31 July, 2009

Oops.

A nearby hamlet (consisting of about five houses, a cafe, no post office but a fine old church) offers, each summer, cinema under the stars. You arrive in the deepening gloom, with your blanket and pillow under your arm, settle in one of the canvas deck chairs arranged in a field and watch a well-amplified film on a giant screen. The film begins as soon as the night constellations emerge (lately, around ten-ish). A horse trailer stands next to the building-high screen. There is a small, rather jerry-built stand for snacks, attended by a smiling ticket-taker.

If you arrive earlier, you can have the full menu of the day for 5 euros under the hand-painted Chez Paulette placard. Over house-made pate, red-bean salad, pelardon and brie, you can watch a small band play quirky, witty French music, under multi-colored fairy lights. Which is what we did. It all feels very intimate and redolent of endless summer. You become both reflective and expansive over the home-made berry cake, and commiserate with the local beekeeper about the plight of the bees.

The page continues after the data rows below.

(** * slack-jirabot: the Bot class (mention detection, dedup buffer,
      response formatting) as a shallow embedding, and its specification.

    The JavaScript of [Bot] is embedded function by function.  Values that
    the JavaScript handles dynamically (issue fields, message properties)
    are kept as [JsVal]; exceptions are an explicit [result]; the issue
    object, which [parseSprint] updates in place, is threaded as state. *)

From Stdlib Require Import ZArith List String Ascii Bool Lia.
From stdpp Require Import base option list strings gmap pretty.

Local Open Scope string_scope.
Local Open Scope Z_scope.
Local Open Scope list_scope.
Set Warnings "-register-all,-clear-no-such-hyp".

(** ** JavaScript values *)

(** The values the bot handles: those JSON gives (an issue, a message, the
    configuration) and the built-in functions a plain object inherits,
    [JFun], given by name and [length].  What an issue or a message holds
    of its own is data: no function is among it, and no object of it has a
    property [toString] or [valueOf] of its own, so that an object converts
    as [Object.prototype] has it.  A number is an integer that a double
    holds exactly and prints in decimal digits. *)
Inductive JsVal : Type :=
| JUndefined
| JNull
| JBool (b : bool)
| JNum (n : Z)
| JStr (s : string)
| JArr (l : list JsVal)
| JObj (kvs : list (string * JsVal))
| JFun (name : string) (arity : Z).

Inductive JsError : Type :=
| TypeError (what : string)
| SyntaxError (what : string)
| OtherError (what : string).

Inductive result (A : Type) : Type :=
| Ok (a : A)
| Throw (e : JsError).
Arguments Ok {A} a.
Arguments Throw {A} e.

Definition isThrow {A} (r : result A) : bool :=
  match r with Throw _ => true | Ok _ => false end.

(** ToBoolean.  A number is an integer that a double holds exactly, as
    the times and ports here are ([NaN] does not occur); [JFun] is a
    built-in function, given by its name and its [length]. *)
Definition truthy (v : JsVal) : bool :=
  match v with
  | JUndefined | JNull => false
  | JBool b => b
  | JNum n => negb (n =? 0)
  | JStr s => negb (String.eqb s "")
  | JArr _ | JObj _ | JFun _ _ => true
  end.

(** ToString, as a template literal or a property key applies it. *)
Fixpoint js_toString (v : JsVal) : string :=
  match v with
  | JUndefined => "undefined"
  | JNull => "null"
  | JBool true => "true"
  | JBool false => "false"
  | JNum n => pretty n
  | JStr s => s
  | JArr l =>
      (fix join (l : list JsVal) : string :=
         match l with
         | [] => ""
         | x :: r =>
             let e := match x with
                      | JUndefined | JNull => ""
                      | _ => js_toString x
                      end in
             match r with
             | [] => e
             | _ :: _ => e +:+ "," +:+ join r
             end
         end) l
  | JObj _ => "[object Object]"
  | JFun name _ => "function " +:+ name +:+ "() { [native code] }"
  end.

(** [a === 'lit'] for a string literal. *)
Definition strict_eq_str (v : JsVal) (lit : string) : bool :=
  match v with
  | JStr s => String.eqb s lit
  | _ => false
  end.

(** The members of [Object.prototype], which every plain object
    inherits: eleven functions and the accessor [__proto__], which gives
    the prototype itself, an object with no data property. *)
Definition Object_prototype (k : string) : option JsVal :=
  if String.eqb k "constructor" then Some (JFun "Object" 1)
  else if String.eqb k "__defineGetter__" then Some (JFun k 2)
  else if String.eqb k "__defineSetter__" then Some (JFun k 2)
  else if String.eqb k "hasOwnProperty" then Some (JFun k 1)
  else if String.eqb k "__lookupGetter__" then Some (JFun k 1)
  else if String.eqb k "__lookupSetter__" then Some (JFun k 1)
  else if String.eqb k "isPrototypeOf" then Some (JFun k 1)
  else if String.eqb k "propertyIsEnumerable" then Some (JFun k 1)
  else if String.eqb k "toString" then Some (JFun k 0)
  else if String.eqb k "valueOf" then Some (JFun k 0)
  else if String.eqb k "toLocaleString" then Some (JFun k 0)
  else if String.eqb k "__proto__" then Some (JObj [])
  else None.

(** [obj[k]] for a plain object used as a map with values in [A]: its own
    property, or the member of [Object.prototype] it inherits, or
    nothing. *)
Inductive Member (A : Type) : Type :=
| Own (a : A)
| Inherited (v : JsVal)
| NoMember.
Arguments Own {A} a.
Arguments Inherited {A} v.
Arguments NoMember {A}.

Definition member {A} (m : gmap string A) (k : string) : Member A :=
  match m !! k with
  | Some a => Own a
  | None =>
      match Object_prototype k with
      | Some v => Inherited v
      | None => NoMember
      end
  end.

(** [v.k] for a data property [k] (as [name], [displayName]): reading a
    property of [undefined] or [null] throws, an object gives its own
    property or the one it inherits, a function has its [name] and
    [length], any other value has no such property. *)
Fixpoint assoc (k : string) (kvs : list (string * JsVal)) : option JsVal :=
  match kvs with
  | [] => None
  | (k', v) :: r => if String.eqb k k' then Some v else assoc k r
  end.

The idea was to take my three year old (who'd napped--twice) to see a computer-animated film I thought was playing last night. Instead I got a stop-motion animated film that is rated R in the US (for violence, language and sex, as I was shortly to discover). I raised my eyebrows when I saw the opening credits, but ended up staying to watch the wry and unsettling $9.99; luckily for me, my son seemed to focus on the child-friendly bits, which allowed me to mostly exhale. I emphasized all the cute parts in high Pollyanna mode on the way home, calculating all the while the cost of his therapy once he turns eighteen.